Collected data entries
--- START ---

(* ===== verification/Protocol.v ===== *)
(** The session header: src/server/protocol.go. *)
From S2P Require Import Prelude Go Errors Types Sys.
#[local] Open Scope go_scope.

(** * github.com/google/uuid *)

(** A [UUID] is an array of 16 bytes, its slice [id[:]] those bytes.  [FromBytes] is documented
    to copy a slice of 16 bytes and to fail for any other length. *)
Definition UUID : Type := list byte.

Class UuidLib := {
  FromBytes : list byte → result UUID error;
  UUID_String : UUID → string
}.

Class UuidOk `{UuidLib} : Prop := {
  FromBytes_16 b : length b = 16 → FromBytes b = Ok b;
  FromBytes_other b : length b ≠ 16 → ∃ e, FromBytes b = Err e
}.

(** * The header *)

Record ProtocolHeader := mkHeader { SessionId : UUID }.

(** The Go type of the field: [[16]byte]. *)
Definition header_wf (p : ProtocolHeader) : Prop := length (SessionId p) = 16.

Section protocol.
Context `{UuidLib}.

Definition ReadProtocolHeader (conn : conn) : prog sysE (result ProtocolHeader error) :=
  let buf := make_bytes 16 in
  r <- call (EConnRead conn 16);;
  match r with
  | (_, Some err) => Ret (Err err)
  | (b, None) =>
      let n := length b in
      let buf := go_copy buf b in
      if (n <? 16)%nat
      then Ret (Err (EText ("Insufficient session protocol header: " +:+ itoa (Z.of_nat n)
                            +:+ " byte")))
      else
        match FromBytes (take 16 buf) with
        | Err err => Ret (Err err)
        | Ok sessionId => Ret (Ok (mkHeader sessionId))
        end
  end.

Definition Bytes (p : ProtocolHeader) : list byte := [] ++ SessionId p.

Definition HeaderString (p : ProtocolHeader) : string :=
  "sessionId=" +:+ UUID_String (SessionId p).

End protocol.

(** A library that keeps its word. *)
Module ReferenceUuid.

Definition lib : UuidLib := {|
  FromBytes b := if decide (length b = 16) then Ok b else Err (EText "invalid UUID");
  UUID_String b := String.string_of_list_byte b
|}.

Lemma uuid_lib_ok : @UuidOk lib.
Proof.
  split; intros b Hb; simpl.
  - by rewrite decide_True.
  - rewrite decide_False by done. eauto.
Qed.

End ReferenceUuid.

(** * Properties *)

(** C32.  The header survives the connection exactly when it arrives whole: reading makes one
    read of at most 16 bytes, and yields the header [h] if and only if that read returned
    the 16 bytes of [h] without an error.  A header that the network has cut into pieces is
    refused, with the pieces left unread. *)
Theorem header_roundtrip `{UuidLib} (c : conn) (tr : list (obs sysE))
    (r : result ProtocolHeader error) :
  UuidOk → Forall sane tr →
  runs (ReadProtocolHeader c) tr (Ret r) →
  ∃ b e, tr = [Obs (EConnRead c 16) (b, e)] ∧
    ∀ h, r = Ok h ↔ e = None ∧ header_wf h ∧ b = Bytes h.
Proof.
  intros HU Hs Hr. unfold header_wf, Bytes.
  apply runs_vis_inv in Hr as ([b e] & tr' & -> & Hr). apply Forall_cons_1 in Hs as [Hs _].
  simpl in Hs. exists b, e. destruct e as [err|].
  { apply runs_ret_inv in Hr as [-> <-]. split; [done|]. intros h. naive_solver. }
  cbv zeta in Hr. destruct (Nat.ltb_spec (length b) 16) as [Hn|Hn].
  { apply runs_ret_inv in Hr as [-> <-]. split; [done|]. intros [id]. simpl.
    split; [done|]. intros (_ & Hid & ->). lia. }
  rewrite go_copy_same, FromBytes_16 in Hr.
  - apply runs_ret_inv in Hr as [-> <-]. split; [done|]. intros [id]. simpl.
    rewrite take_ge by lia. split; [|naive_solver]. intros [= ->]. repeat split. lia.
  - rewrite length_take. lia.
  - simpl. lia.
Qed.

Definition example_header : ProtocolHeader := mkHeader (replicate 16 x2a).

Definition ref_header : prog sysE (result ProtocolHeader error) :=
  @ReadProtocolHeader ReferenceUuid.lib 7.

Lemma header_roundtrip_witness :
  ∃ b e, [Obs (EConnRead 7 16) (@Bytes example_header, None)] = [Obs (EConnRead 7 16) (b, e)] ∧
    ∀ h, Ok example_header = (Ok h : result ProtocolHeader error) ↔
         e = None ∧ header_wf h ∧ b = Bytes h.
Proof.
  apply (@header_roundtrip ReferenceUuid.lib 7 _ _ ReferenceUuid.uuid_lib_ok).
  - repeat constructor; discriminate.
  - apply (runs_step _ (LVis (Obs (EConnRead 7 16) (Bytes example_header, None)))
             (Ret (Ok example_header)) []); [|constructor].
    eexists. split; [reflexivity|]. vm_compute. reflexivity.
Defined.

--- END ---
--- START ---

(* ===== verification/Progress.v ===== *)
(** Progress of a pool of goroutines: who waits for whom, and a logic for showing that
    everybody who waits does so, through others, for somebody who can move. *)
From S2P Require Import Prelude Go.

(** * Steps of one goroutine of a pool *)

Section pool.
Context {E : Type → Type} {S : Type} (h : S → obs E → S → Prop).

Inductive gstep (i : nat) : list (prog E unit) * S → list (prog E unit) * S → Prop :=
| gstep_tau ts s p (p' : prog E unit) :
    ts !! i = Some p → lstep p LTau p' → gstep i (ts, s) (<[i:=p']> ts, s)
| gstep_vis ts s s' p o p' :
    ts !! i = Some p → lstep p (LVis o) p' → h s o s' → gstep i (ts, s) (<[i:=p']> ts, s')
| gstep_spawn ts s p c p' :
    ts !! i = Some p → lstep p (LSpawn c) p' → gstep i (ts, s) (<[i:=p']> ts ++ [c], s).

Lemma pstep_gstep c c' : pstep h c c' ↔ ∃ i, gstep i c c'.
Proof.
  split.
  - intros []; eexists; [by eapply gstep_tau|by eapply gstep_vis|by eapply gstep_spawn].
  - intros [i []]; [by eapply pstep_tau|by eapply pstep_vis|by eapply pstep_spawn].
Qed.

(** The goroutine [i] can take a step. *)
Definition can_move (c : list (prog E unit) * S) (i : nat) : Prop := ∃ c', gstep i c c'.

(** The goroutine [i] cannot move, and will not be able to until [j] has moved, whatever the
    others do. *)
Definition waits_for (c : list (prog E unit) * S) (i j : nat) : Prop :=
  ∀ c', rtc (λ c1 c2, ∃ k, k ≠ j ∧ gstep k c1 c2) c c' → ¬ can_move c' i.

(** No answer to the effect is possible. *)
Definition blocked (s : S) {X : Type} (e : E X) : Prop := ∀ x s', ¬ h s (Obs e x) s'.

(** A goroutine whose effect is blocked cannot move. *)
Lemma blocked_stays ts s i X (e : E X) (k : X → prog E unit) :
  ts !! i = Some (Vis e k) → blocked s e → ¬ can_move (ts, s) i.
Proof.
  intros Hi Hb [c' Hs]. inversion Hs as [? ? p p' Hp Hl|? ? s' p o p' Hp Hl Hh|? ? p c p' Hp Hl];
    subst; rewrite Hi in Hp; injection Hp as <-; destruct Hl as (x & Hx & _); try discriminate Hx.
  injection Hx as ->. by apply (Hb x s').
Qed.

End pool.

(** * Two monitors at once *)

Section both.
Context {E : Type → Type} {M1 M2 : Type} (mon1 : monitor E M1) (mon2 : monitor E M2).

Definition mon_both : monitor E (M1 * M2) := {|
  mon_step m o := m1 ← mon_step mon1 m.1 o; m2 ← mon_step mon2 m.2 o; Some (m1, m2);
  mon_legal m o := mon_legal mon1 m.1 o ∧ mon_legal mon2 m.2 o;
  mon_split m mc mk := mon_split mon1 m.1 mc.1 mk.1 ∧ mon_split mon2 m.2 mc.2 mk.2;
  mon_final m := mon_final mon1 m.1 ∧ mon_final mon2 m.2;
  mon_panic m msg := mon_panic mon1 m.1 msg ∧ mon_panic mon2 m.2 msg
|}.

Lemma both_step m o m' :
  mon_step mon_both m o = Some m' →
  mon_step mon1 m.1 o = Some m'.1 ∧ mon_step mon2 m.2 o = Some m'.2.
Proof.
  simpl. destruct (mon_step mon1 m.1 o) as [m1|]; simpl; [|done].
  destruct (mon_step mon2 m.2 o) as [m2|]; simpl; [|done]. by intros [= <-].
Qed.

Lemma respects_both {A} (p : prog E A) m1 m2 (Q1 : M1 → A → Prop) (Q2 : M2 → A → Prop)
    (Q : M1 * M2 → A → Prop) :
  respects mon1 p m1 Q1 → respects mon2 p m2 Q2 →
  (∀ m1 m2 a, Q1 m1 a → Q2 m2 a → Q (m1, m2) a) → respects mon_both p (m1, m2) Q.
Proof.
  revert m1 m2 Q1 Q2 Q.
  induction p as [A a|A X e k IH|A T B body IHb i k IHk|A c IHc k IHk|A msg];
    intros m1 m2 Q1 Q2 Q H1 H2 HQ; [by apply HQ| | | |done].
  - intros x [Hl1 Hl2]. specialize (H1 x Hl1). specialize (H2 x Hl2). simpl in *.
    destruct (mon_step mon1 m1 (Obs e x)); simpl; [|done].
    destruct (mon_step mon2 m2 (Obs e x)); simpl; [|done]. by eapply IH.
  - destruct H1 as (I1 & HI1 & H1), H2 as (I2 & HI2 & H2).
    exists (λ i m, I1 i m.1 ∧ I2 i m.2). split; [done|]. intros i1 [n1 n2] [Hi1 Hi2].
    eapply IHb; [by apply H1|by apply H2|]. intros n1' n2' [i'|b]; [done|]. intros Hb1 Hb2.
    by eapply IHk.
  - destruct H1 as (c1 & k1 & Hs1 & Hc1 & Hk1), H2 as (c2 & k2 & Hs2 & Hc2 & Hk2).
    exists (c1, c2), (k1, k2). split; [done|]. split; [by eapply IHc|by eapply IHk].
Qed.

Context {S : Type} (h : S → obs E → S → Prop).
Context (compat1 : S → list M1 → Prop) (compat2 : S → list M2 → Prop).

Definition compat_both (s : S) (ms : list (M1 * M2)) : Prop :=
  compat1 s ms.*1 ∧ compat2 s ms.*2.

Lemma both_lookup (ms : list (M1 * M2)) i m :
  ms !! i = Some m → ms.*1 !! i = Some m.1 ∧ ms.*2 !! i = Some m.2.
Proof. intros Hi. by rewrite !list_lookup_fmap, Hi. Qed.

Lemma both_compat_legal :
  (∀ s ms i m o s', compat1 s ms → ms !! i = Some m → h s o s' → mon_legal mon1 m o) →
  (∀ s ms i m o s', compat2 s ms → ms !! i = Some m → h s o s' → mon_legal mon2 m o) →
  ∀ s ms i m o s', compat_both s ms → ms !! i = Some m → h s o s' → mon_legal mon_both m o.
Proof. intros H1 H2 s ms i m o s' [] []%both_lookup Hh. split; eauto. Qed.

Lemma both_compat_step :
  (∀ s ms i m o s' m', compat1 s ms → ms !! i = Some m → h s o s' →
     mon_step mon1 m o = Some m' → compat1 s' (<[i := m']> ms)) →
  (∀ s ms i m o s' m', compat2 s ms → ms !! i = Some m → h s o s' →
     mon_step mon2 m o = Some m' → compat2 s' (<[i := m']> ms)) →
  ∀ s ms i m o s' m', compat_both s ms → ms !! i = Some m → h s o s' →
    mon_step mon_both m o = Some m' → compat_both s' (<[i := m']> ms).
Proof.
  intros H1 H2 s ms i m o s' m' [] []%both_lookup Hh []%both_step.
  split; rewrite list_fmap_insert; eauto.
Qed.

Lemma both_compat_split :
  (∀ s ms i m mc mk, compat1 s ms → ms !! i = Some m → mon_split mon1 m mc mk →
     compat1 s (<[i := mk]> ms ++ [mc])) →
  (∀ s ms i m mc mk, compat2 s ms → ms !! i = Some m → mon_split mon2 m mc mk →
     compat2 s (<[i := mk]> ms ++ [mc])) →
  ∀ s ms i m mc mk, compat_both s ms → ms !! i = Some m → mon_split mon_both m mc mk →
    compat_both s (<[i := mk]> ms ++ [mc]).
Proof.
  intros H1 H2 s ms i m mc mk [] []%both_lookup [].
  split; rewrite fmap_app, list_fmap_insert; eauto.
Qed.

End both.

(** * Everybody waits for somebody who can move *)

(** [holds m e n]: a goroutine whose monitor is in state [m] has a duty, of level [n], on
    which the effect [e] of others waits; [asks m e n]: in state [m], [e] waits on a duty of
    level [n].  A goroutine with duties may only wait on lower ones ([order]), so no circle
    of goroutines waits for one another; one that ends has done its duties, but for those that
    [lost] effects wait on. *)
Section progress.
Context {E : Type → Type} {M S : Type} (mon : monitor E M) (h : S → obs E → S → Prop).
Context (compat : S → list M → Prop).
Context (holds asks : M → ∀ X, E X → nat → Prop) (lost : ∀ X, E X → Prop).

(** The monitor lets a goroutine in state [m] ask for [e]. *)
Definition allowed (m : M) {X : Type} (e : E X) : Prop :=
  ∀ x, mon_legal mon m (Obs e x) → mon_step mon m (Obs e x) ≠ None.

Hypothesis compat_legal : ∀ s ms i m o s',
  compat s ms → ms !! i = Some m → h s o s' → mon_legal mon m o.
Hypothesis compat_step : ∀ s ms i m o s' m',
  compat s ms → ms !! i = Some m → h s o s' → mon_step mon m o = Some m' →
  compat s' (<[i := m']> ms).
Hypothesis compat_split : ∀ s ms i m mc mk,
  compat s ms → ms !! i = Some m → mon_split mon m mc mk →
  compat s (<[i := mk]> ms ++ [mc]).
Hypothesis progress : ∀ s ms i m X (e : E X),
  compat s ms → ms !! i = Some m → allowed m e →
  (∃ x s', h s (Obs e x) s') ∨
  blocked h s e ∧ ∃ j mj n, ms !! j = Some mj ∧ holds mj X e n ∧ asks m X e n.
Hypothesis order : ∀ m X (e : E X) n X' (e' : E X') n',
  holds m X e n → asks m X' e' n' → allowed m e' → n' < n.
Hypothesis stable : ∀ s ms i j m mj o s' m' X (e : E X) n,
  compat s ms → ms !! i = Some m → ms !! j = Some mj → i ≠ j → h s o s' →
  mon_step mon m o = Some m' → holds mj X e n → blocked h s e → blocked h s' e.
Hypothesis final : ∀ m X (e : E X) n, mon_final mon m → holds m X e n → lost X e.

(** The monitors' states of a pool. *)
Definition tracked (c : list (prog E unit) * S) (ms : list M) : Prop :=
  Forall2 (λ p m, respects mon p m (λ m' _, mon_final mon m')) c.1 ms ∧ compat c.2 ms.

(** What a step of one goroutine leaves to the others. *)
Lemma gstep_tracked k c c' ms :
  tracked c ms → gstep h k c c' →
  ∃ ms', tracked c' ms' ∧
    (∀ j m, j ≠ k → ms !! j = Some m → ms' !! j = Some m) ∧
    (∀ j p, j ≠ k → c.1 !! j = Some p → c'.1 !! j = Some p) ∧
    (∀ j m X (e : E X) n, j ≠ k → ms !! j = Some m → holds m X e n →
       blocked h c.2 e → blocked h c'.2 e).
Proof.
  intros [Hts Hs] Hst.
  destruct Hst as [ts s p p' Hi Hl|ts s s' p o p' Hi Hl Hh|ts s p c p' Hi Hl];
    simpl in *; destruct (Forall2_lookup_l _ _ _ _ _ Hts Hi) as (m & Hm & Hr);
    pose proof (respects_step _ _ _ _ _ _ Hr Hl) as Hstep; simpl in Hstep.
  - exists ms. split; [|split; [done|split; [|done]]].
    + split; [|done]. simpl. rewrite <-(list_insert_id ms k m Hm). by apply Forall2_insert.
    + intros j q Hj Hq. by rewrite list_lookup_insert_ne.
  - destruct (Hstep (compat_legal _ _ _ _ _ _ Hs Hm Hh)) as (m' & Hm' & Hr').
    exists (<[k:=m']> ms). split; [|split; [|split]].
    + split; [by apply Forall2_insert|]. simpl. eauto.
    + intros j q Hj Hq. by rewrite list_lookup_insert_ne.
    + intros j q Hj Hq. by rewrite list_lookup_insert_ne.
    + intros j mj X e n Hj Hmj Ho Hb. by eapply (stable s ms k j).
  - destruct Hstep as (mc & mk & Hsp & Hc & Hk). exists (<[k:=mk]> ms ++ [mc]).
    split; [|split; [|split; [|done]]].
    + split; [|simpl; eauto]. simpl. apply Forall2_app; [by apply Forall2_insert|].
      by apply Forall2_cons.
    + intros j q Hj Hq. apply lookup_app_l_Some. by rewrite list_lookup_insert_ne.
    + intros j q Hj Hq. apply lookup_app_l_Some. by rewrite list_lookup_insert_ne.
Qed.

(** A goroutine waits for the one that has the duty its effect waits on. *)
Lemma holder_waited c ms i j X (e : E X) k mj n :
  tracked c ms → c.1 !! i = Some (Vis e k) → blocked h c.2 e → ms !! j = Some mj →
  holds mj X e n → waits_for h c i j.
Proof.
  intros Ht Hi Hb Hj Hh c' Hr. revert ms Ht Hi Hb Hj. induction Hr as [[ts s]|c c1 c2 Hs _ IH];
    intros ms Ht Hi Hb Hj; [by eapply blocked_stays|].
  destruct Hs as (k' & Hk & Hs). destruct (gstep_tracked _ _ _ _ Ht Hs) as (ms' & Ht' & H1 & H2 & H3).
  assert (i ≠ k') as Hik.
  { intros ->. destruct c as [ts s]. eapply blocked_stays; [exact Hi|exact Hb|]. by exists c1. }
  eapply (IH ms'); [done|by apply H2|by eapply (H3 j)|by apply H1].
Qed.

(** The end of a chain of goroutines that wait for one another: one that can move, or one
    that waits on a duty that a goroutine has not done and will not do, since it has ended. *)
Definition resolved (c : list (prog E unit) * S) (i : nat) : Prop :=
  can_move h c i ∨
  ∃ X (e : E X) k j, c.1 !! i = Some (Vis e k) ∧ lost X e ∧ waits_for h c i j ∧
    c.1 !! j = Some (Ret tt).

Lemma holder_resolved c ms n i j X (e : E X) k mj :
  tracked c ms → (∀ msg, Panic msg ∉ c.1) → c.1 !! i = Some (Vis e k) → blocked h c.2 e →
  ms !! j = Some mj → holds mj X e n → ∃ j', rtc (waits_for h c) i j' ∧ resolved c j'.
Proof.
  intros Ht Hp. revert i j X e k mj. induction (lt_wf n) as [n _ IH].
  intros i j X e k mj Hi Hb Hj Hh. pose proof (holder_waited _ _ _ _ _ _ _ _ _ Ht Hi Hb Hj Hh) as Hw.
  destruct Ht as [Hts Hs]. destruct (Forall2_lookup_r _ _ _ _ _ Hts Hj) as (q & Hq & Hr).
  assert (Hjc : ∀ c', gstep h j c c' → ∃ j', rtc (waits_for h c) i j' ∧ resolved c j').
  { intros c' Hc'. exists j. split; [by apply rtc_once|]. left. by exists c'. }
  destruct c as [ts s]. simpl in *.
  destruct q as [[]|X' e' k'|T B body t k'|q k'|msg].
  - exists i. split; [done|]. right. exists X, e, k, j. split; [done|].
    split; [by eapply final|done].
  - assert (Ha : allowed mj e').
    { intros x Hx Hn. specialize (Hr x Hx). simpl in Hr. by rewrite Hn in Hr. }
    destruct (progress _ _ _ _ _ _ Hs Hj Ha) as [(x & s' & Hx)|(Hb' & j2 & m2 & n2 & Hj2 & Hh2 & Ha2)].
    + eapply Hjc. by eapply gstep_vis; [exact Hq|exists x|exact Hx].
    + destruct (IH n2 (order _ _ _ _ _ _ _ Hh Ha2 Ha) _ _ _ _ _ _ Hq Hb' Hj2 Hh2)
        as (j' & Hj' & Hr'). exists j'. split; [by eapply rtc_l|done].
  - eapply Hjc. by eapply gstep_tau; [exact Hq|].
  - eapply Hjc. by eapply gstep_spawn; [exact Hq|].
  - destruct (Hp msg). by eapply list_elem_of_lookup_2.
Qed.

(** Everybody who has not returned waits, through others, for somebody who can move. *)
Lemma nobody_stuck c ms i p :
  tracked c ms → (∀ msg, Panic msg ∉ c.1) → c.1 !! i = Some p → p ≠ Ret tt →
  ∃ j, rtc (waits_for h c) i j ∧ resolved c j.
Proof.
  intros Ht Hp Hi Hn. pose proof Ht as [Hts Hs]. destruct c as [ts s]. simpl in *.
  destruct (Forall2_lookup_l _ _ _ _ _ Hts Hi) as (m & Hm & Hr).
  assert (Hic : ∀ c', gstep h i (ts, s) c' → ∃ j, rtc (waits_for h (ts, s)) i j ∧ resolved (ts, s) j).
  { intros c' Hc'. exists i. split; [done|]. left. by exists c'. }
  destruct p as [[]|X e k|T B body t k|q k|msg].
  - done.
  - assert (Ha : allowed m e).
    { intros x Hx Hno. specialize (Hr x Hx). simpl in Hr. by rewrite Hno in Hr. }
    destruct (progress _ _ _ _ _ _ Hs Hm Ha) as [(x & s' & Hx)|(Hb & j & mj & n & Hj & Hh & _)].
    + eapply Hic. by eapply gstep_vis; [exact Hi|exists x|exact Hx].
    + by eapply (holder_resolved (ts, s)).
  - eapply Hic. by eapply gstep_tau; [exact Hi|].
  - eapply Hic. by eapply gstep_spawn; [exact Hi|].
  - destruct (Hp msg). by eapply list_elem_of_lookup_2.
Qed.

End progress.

--- END ---

◆ Task brief: Beginning with the line above that contains "Section progress.", copy each line exactly up to and including the line that contains "Lemma gstep_tracked k", and go no further.

◆ Task result:
Section progress.
Context {E : Type → Type} {M S : Type} (mon : monitor E M) (h : S → obs E → S → Prop).
Context (compat : S → list M → Prop).
Context (holds asks : M → ∀ X, E X → nat → Prop) (lost : ∀ X, E X → Prop).

(** The monitor lets a goroutine in state [m] ask for [e]. *)
Definition allowed (m : M) {X : Type} (e : E X) : Prop :=
  ∀ x, mon_legal mon m (Obs e x) → mon_step mon m (Obs e x) ≠ None.

Hypothesis compat_legal : ∀ s ms i m o s',
  compat s ms → ms !! i = Some m → h s o s' → mon_legal mon m o.
Hypothesis compat_step : ∀ s ms i m o s' m',
  compat s ms → ms !! i = Some m → h s o s' → mon_step mon m o = Some m' →
  compat s' (<[i := m']> ms).
Hypothesis compat_split : ∀ s ms i m mc mk,
  compat s ms → ms !! i = Some m → mon_split mon m mc mk →
  compat s (<[i := mk]> ms ++ [mc]).
Hypothesis progress : ∀ s ms i m X (e : E X),
  compat s ms → ms !! i = Some m → allowed m e →
  (∃ x s', h s (Obs e x) s') ∨
  blocked h s e ∧ ∃ j mj n, ms !! j = Some mj ∧ holds mj X e n ∧ asks m X e n.
Hypothesis order : ∀ m X (e : E X) n X' (e' : E X') n',
  holds m X e n → asks m X' e' n' → allowed m e' → n' < n.
Hypothesis stable : ∀ s ms i j m mj o s' m' X (e : E X) n,
  compat s ms → ms !! i = Some m → ms !! j = Some mj → i ≠ j → h s o s' →
  mon_step mon m o = Some m' → holds mj X e n → blocked h s e → blocked h s' e.
Hypothesis final : ∀ m X (e : E X) n, mon_final mon m → holds m X e n → lost X e.

(** The monitors' states of a pool. *)
Definition tracked (c : list (prog E unit) * S) (ms : list M) : Prop :=
  Forall2 (λ p m, respects mon p m (λ m' _, mon_final mon m')) c.1 ms ∧ compat c.2 ms.

(** What a step of one goroutine leaves to the others. *)
Lemma gstep_tracked k c c' ms :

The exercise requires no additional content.